Когда жена, кончив предутренние распоряжения, вошла к нему в кабинет, писатель стоял у двери, комкая в руках чью-то визитную карточку. Напряженное лицо его было бледно, и чего-то никак не могла сообразить его гордость.

— Что это? — спросила жена.

И, переняв карточку, она прочла:

Герой Героевич Героев.

А на другой ее стороне имя, отчество и фамилию своего мужа.

— Какая глупая шутка! — сказала жена. — Кто это тебе дал?

— Не знаю.

— А с кем ты прощался последним?

— Не помню.

— Вот что значит устраивать маскарады!

И она досадливо хотела разорвать карточку, но писатель удержал ее и сказал для нее загадочно:

— Не мы устроили этот маскарад.

Впрочем, ее уж отвлекла новая дерзость масок: разбитый вдребезги колокол, точная модель кремлевского Царя-колокола.

СКАЛА

Сегодня он решил дойти.

С первого же раза, как он увидел ее, подъезжая к мертвому поселку над морем, царственную и непомерно высокую, его сердце дрогнуло, как дрожит оно у людей при всех роковых встречах. «Живая», — подумал он с ужасом и вспомнил бесчисленные рассказы о том, как она колыхается и сбрасывает с себя всякого, кто пытается проникнуть в ее девственные высоты; о том, как пастух много лет тому назад ушел наверх, а назад пришли одни стада; о том, как в зимние вечера, когда море, не умея замерзнуть, тщетно бьется в оледенелые берега, она совсем наклоняется над поселком и, стряхивая метели, пугает нищих рыбаков.

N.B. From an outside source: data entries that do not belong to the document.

(** A history of operations on a dynamic string leaves the string the same
    operations on a list of bytes make, whatever the allocator's memory holds, as
    long as no string on the way reaches [INT_MAX] bytes: growth, copies and the
    two passes of formatting neither lose nor add a byte, and the length never
    exceeds the capacity. *)
Theorem stralloc_history junk ops :
  Forall op_ok ops -> fits ops [] ->
  exists st, run_ops junk ops STRALLOC_INIT = Some st /\ wf st /\ content st = spec_ops ops [].
Proof.
  intros Hops. change (@nil Z) with (content STRALLOC_INIT). pose proof wf_init as Hw.
  assert (zlen (content STRALLOC_INIT) < INT_MAX) as Hl by done. revert Hw Hl.
  generalize STRALLOC_INIT. induction Hops as [|o ops Ho Hops IH]; intros st Hw Hl Hf; [by exists st|].
  destruct Hf as [Hf1 Hf2]. destruct (do_op_ok junk o st) as (st1 & E & H1 & C1); [done..|].
  cbn [run_ops]. rewrite E. cbn [mbind option_bind]. rewrite <- C1 in Hf1, Hf2.
  destruct (IH st1) as (st2 & -> & H2 & C2); [done..|]. exists st2. rewrite C2, C1. done.
Qed.

Definition sample_ops : list op :=
  [AddStr (str "  ab"); AddC 10; AddQuote [7; 92; 65]; AddHex 48879 4; AddFormat (str "a long formatted text ");
   Lstrip; Cstr; Rstrip; AddHexdump (str "0123456789abcdefXY") [62]].

Lemma stralloc_history_witness :
  exists st, run_ops 170 sample_ops STRALLOC_INIT = Some st /\ wf st /\ content st = spec_ops sample_ops [].
Proof.
  apply (stralloc_history 170 sample_ops).
  - repeat constructor; cbn; lia.
  - vm_compute. repeat split.
Defined.

(** ** Tables *)

(** A table whose columns fit its width is made of rows whose strings, read row
    after row, are all the strings, each once; columns are read downwards.  A
    width smaller than the widest string and its two blanks is a division by
    zero. *)
Theorem stralloc_tabular_spec junk strings prefix width st :
  wf st -> 0 <= width < INT_MAX -> tabular_maxw strings < INT_MAX -> 0 < zlen strings < 2 ^ 30 ->
  let ncols := Z.to_nat (width / tabular_maxw strings) in
  let nrows := Z.to_nat ((zlen strings + Z.of_nat ncols - 1) / Z.of_nat ncols) in
  let text := seq 0 nrows ≫= row_text strings prefix (tabular_maxw strings) ncols nrows in
  (width < tabular_maxw strings -> stralloc_tabular junk strings prefix width st = None) /\
  (tabular_maxw strings <= width -> n st + zlen text <= UINT_MAX ->
   (seq 0 nrows ≫= row_indices (length strings) ncols nrows) ≡ₚ seq 0 (length strings) /\
   exists st', stralloc_tabular junk strings prefix width st = Some st' /\ wf st' /\
     content st' = content st ++ text).
Proof.
  intros Hw Hwidth Hmax Hcount ncols nrows text. destruct (maxw_spec strings 0) as [Hm Hs].
  fold (tabular_maxw strings) in *. set (maxw := tabular_maxw strings) in *.
  assert (2 <= maxw /\ forall str, str ∈ strings -> zlen (c_str str) <= maxw) as [Hm2 Hs2].
  { split; [unfold maxw, tabular_maxw; lia|]. intros str Hstr. specialize (Hs str Hstr).
    unfold maxw, tabular_maxw. lia. }
  unfold stralloc_tabular. fold maxw. rewrite Z.quot_div_nonneg by lia. split.
  { intros Hlt. by rewrite Z.div_small by lia. }
  intros Hle Hlen. assert (1 <= width / maxw) as Hc by (apply Z.div_le_lower_bound; lia).
  assert (Z.of_nat ncols = width / maxw) as Hnc by (unfold ncols; lia).
  destruct (Z.eqb_spec (width / maxw) 0); [lia|]. rewrite <- Hnc in *. rewrite Z.quot_div_nonneg by lia.
  pose proof (Z.mul_succ_div_gt (zlen strings + Z.of_nat ncols - 1) (Z.of_nat ncols) ltac:(lia)) as Hgt.
  assert (1 <= (zlen strings + Z.of_nat ncols - 1) / Z.of_nat ncols) as Hr
    by (apply Z.div_le_lower_bound; lia).
  assert (Z.of_nat nrows = (zlen strings + Z.of_nat ncols - 1) / Z.of_nat ncols) as Hnr by (unfold nrows; lia).
  rewrite <- Hnr in *. split.
  - apply rows_permutation; [lia|]. unfold zlen in *. nia.
  - rewrite Nat2Z.id. apply (appends_rows junk strings prefix maxw ncols nrows 0 nrows); [lia|done|done|done|done].
Qed.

Говорили, что идти надо три дня. Но все равно дойти нельзя. Есть горы много выше — там, на севере — лучше на те идти: на эту нельзя.

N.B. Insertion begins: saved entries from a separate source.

(** ** Tables *)

(** The columns of a row, printed. *)
Fixpoint print_row (fuel : nat) (strings : list bytes) (maxw ncols nrows r c : Z) : option bytes :=
  match fuel with
  | O => Some []
  | S fuel =>
      if c <? ncols then
        let index := c * nrows + r in
        if zlen strings <=? index then Some []
        else
          str ← strings !! Z.to_nat index;
          rest ← print_row fuel strings maxw ncols nrows r (c + 1);
          Some (pad maxw str ++ rest)
      else Some []
  end.

Fixpoint print_rows (fuel : nat) (strings : list bytes) (prefix : bytes) (maxw ncols nrows r : Z) : option bytes :=
  match fuel with
  | O => Some []
  | S fuel =>
      if r <? nrows then
        row ← print_row (Z.to_nat ncols) strings maxw ncols nrows r 0;
        rest ← print_rows fuel strings prefix maxw ncols nrows (r + 1);
        Some (c_str prefix ++ row ++ [10] ++ rest)
      else Some []
  end.

(** What is printed; [None] is the division by zero. *)
Definition print_tabular (strings : list bytes) (prefix : bytes) (width : Z) : option bytes :=
  let maxw := tabular_maxw strings in
  let ncols := Z.quot width maxw in
  if ncols =? 0 then None
  else
    let nrows := Z.quot (zlen strings + ncols - 1) ncols in
    print_rows (Z.to_nat nrows) strings prefix maxw ncols nrows 0.

(** ** Character translation *)

(** The loop over [strchr] of a C string in a buffer. *)
Fixpoint string_translate_char (buf : bytes) (from to : Z) : bytes :=
  match buf with
  | [] => []
  | c :: rest =>
      if c =? from then to :: string_translate_char rest from to
      else if c =? 0 then buf
      else c :: string_translate_char rest from to
  end.

(** [None] is a copy of 4 GB into a buffer of no bytes. *)
Definition buffer_translate_char_with_len (buff : bytes) (buffLen : Z) (src : bytes) (srcLen fromChar toChar : Z)
    : option bytes :=
  let srcLen := if buffLen <=? srcLen then u32 (buffLen - 1) else srcLen in
  buff ← write_at 0 (take (Z.to_nat srcLen) src) buff;
  buff ← write_at srcLen [0] buff;
  Some (string_translate_char buff fromChar toChar).

Definition buffer_translate_char (buff : bytes) (buffLen : Z) (src : bytes) (fromChar toChar : Z) : option bytes :=
  buffer_translate_char_with_len buff buffLen (c_str src ++ [0]) (zlen (c_str src)) fromChar toChar.

(** ** Temporary strings: the sizes of the buffers and the next slot *)

Definition MAX_TEMP_STRINGS : Z := 16.

Record temp_ring := { sizes : list Z; temp_string_n : Z }.

Definition ring0 : temp_ring := {| sizes := replicate 16 0; temp_string_n := 0 |}.

(** The slot whose buffer is returned. *)
Definition tempstr_get (size : Z) (r : temp_ring) : option (Z * temp_ring) :=
  let t := temp_string_n r in
  let next := if MAX_TEMP_STRINGS <=? t + 1 then 0 else t + 1 in
  let size := s32 (size + 1) in
  old ← sizes r !! Z.to_nat t;
  let sizes := if old <? size then <[Z.to_nat t := size]> (sizes r) else sizes r in
  Some (t, {| sizes := sizes; temp_string_n := next |}).

(** The slot and its text, without the terminator. *)
Definition stralloc_to_tempstr (st : stralloc_t) (r : temp_ring) : option (Z * bytes * temp_ring) :=
  '(slot, r) ← tempstr_get (s32 (n st)) r;
  Some (slot, content st, r).

Definition tempstr_format (junk : Z) (text : bytes) (r : temp_ring) : option (Z * bytes * temp_ring) :=
  st ← stralloc_formatv junk text STRALLOC_INIT;
  stralloc_to_tempstr st r.

Definition quote_bytes (junk : Z) (b : bytes) (r : temp_ring) : option (Z * bytes * temp_ring) :=
  st ← stralloc_add_quote_bytes junk b STRALLOC_INIT;
  stralloc_to_tempstr st r.

Definition quote_str (junk : Z) (s : bytes) (r : temp_ring) : option (Z * bytes * temp_ring) :=
  quote_bytes junk (c_str s) r.

(** ** Hexadecimal numbers *)

Definition hexdigit (c : Z) : Z :=
  let d := u32 (c - 48) in
  if d <? 10 then d
  else
    let d := u32 (c - 97) in
    if d <? 6 then d + 10
    else
      let d := u32 (c - 65) in
      if d <? 6 then d + 10 else -1.

Fixpoint hex2int_loop (hex : bytes) (result : Z) : Z :=
  match hex with
  | [] => result
  | x :: hex =>
      let c := hexdigit x in
      if c <? 0 then -1 else hex2int_loop hex (s32 (Z.lor (Z.shiftl result 4) c))
  end.

(** The first [len] bytes; the caller has that many. *)
Definition hex2int (hex : bytes) (len : Z) : Z := hex2int_loop (take (Z.to_nat len) hex) 0.

Fixpoint int2hex (len : nat) (val : Z) : bytes :=
  match len with
  | O => []
  | S k => default 0 (hexdigits !! Z.to_nat (Z.land (Z.shiftr val (Z.of_nat k * 4)) 15)) :: int2hex k val
  end.

(** ** Numbers and [name=value] words *)

Definition INT_MIN : Z := - 2 ^ 31.
Definition LONG_MAX : Z := 2 ^ 63 - 1.

(** [strtoi(nptr, NULL, 10)]: the number, and whether [errno] is set. *)
Definition strtoi (nptr : bytes) : Z * bool :=
  let '(val, err, _) := strtoll (c_str nptr) in
  if err : bool then (if val =? LONG_MAX then INT_MAX else INT_MIN, true)
  else if val =? s32 val then (s32 val, false)
  else (if 0 <? val then INT_MAX else INT_MIN, true).

(** A pointer into a C string: the character before it, if there is one, and the
    characters from it on. *)
Definition ptr : Type := option Z * bytes.

Fixpoint strstr (prev : option Z) (s name : bytes) : option ptr :=
  if starts_with name s then Some (prev, s)
  else match s with [] => None | c :: s => strstr (Some c) s name end.

(** The loop that looks for [name=] from [par_start]; [fuel] bounds its rounds. *)
Fixpoint find_name (fuel : nat) (name : bytes) (par_start : option ptr) : option ptr :=
  match fuel, par_start with
  | S fuel, Some (prev, s) =>
      if zlen s <? zlen name then None
      else if (match prev with None => true | Some c => c =? 32 end)
              && (head0 (drop (length name) s) =? 61) then Some (prev, s)
      else match s with
           | [] => None
           | c :: s => find_name fuel name (strstr (Some c) s name)
           end
  | _, _ => None
  end.

(** The result, and what is written to [value]. *)
Definition get_token_value (params name : bytes) (val_size : Z) : Z * option bytes :=
  let params := c_str params in
  let name := c_str name in
  match find_name (S (length params)) name (strstr None params name) with
  | None => (-1, None)
  | Some (_, s) =>
      let v := fst (span (fun c => negb (c =? 32)) (drop (S (length name)) s)) in
      if zlen v + 1 <=? val_size then (0, Some (v ++ [0])) else (zlen v + 1, None)
  end.

(** Memory is there. *)
Definition get_token_value_alloc (params name : bytes) : Z * option bytes :=
  let val_size := fst (get_token_value params name 0) in
  if val_size <? 0 then (val_size, None)
  else
    let '(res, value) := get_token_value params name val_size in
    if negb (res =? 0) then (res, None) else (res, value).

(** The result, and the number written to [*value]. *)
Definition get_token_value_int (params name : bytes) : Z * option Z :=
  match get_token_value params name 64 with
  | (0, Some val_str) =>
      let '(v, err) := strtoi val_str in
      if err : bool then (-2, Some v) else (0, Some v)
  | _ => (-1, None)
  end.

(** ** The two tables are the same *)

Lemma print_row_appends junk strings maxw ncols nrows r c fuel text :
  0 <= maxw < INT_MAX -> (forall str, str ∈ strings -> zlen (c_str str) <= maxw) ->
  print_row fuel strings maxw ncols nrows r c = Some text ->
  appends (tabular_row junk fuel strings maxw ncols nrows r c) text.
Proof.
  intros Hm Hs. revert c text. induction fuel as [|fuel IH]; intros c text E; cbn [print_row tabular_row] in *.
  { injection E as <-. apply appends_nil. }
  destruct (c <? ncols); [|injection E as <-; apply appends_nil].
  destruct (zlen strings <=? c * nrows + r); [injection E as <-; apply appends_nil|].
  destruct (strings !! Z.to_nat (c * nrows + r)) as [str|] eqn:Hstr; [|done]. cbn [mbind option_bind] in *.
  destruct (print_row fuel strings maxw ncols nrows r (c + 1)) as [rest|] eqn:Hrest; [|done].
  injection E as <-. apply appends_bind; [|by apply IH].
  apply appends_format, pad_short; [done|]. apply Hs. by eapply list_elem_of_lookup_2.
Qed.

Lemma print_rows_appends junk strings prefix maxw ncols nrows r fuel text :
  0 <= maxw < INT_MAX -> (forall str, str ∈ strings -> zlen (c_str str) <= maxw) ->
  print_rows fuel strings prefix maxw ncols nrows r = Some text ->
  appends (tabular_rows junk fuel strings prefix maxw ncols nrows r) text.
Proof.
  intros Hm Hs. revert r text. induction fuel as [|fuel IH]; intros r text E; cbn [print_rows tabular_rows] in *.
  { injection E as <-. apply appends_nil. }
  destruct (r <? nrows); [|injection E as <-; apply appends_nil].
  destruct (print_row _ _ _ _ _ _ _) as [row|] eqn:Hrow; [|done]. cbn [mbind option_bind] in *.
  destruct (print_rows _ _ _ _ _ _ _) as [rest|] eqn:Hrest; [|done].
  injection E as <-. apply appends_bind; [apply appends_bytes|].
  apply appends_bind; [by eapply print_row_appends|]. apply (appends_bind _ _ [10]); [apply appends_bytes|by apply IH].
Qed.

(** What [print_tabular] prints is what [stralloc_tabular] adds. *)
Theorem print_tabular_same junk strings prefix width text st :
  tabular_maxw strings < INT_MAX -> print_tabular strings prefix width = Some text ->
  wf st -> n st + zlen text <= UINT_MAX ->
  exists st', stralloc_tabular junk strings prefix width st = Some st' /\ wf st' /\ content st' = content st ++ text.
Proof.
  intros Hm E. revert st. unfold print_tabular, stralloc_tabular in *. destruct (_ =? 0); [done|].
  destruct (maxw_spec strings 0) as [H1 H2].
  apply (print_rows_appends junk) in E; [exact E|unfold tabular_maxw in *; lia|].
  intros str Hstr. specialize (H2 str Hstr). unfold tabular_maxw. lia.
Qed.

Lemma print_tabular_same_witness :
  exists st, stralloc_tabular 0 [str "a"; str "b"; str "c"] [] 7 STRALLOC_INIT = Some st /\ wf st /\
    content st = str "a  c  " ++ [10] ++ str "b  " ++ [10].
Proof.
  apply (print_tabular_same 0 [str "a"; str "b"; str "c"] [] 7 (str "a  c  " ++ [10] ++ str "b  " ++ [10]) STRALLOC_INIT);
    [by vm_compute|done|apply wf_init|by vm_compute].
Defined.

(** ** Character translation *)

Lemma translate_app buf rest from to :
  Forall (fun c => c <> 0) buf -> from <> 0 ->
  string_translate_char (buf ++ 0 :: rest) from to = ((fun c => if c =? from then to else c) <$> buf) ++ 0 :: rest.
Proof.
  intros Hb Hf. induction Hb as [|c buf Hc Hb IH]; cbn [app string_translate_char fmap list_fmap].
  - by destruct (Z.eqb_spec 0 from).
  - destruct (c =? from); [by rewrite IH|]. destruct (Z.eqb_spec c 0); [done|]. by rewrite IH.
Qed.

Но он решил дойти и вышел в путь рано, пока еще не наполнилась долина расплавленным золотом. Еще далее сгоревшая и, днем желтая, трава была серая от росы, и далеко сзади, где он прошел, тянулся рыжий тонкий след. Без единого облака голубел над ним опрокинутый купол, четкий контур первого перевала выгибался легко и упруго, и все, что было мучительного в жестокости природы, не допускающей к себе человека, развеялось, как вчерашний кошмар. «Я пошел — значит, дойду», — думал он, и большие верные шаги прокладывали дальше рыжий след по росе.

По временам пышные кущи, только и живые по утрам, смыкали над его тропою обожженные листы длинных гибких веток, и тогда птичий свист и гомон врывался в тихую, утреннюю душу.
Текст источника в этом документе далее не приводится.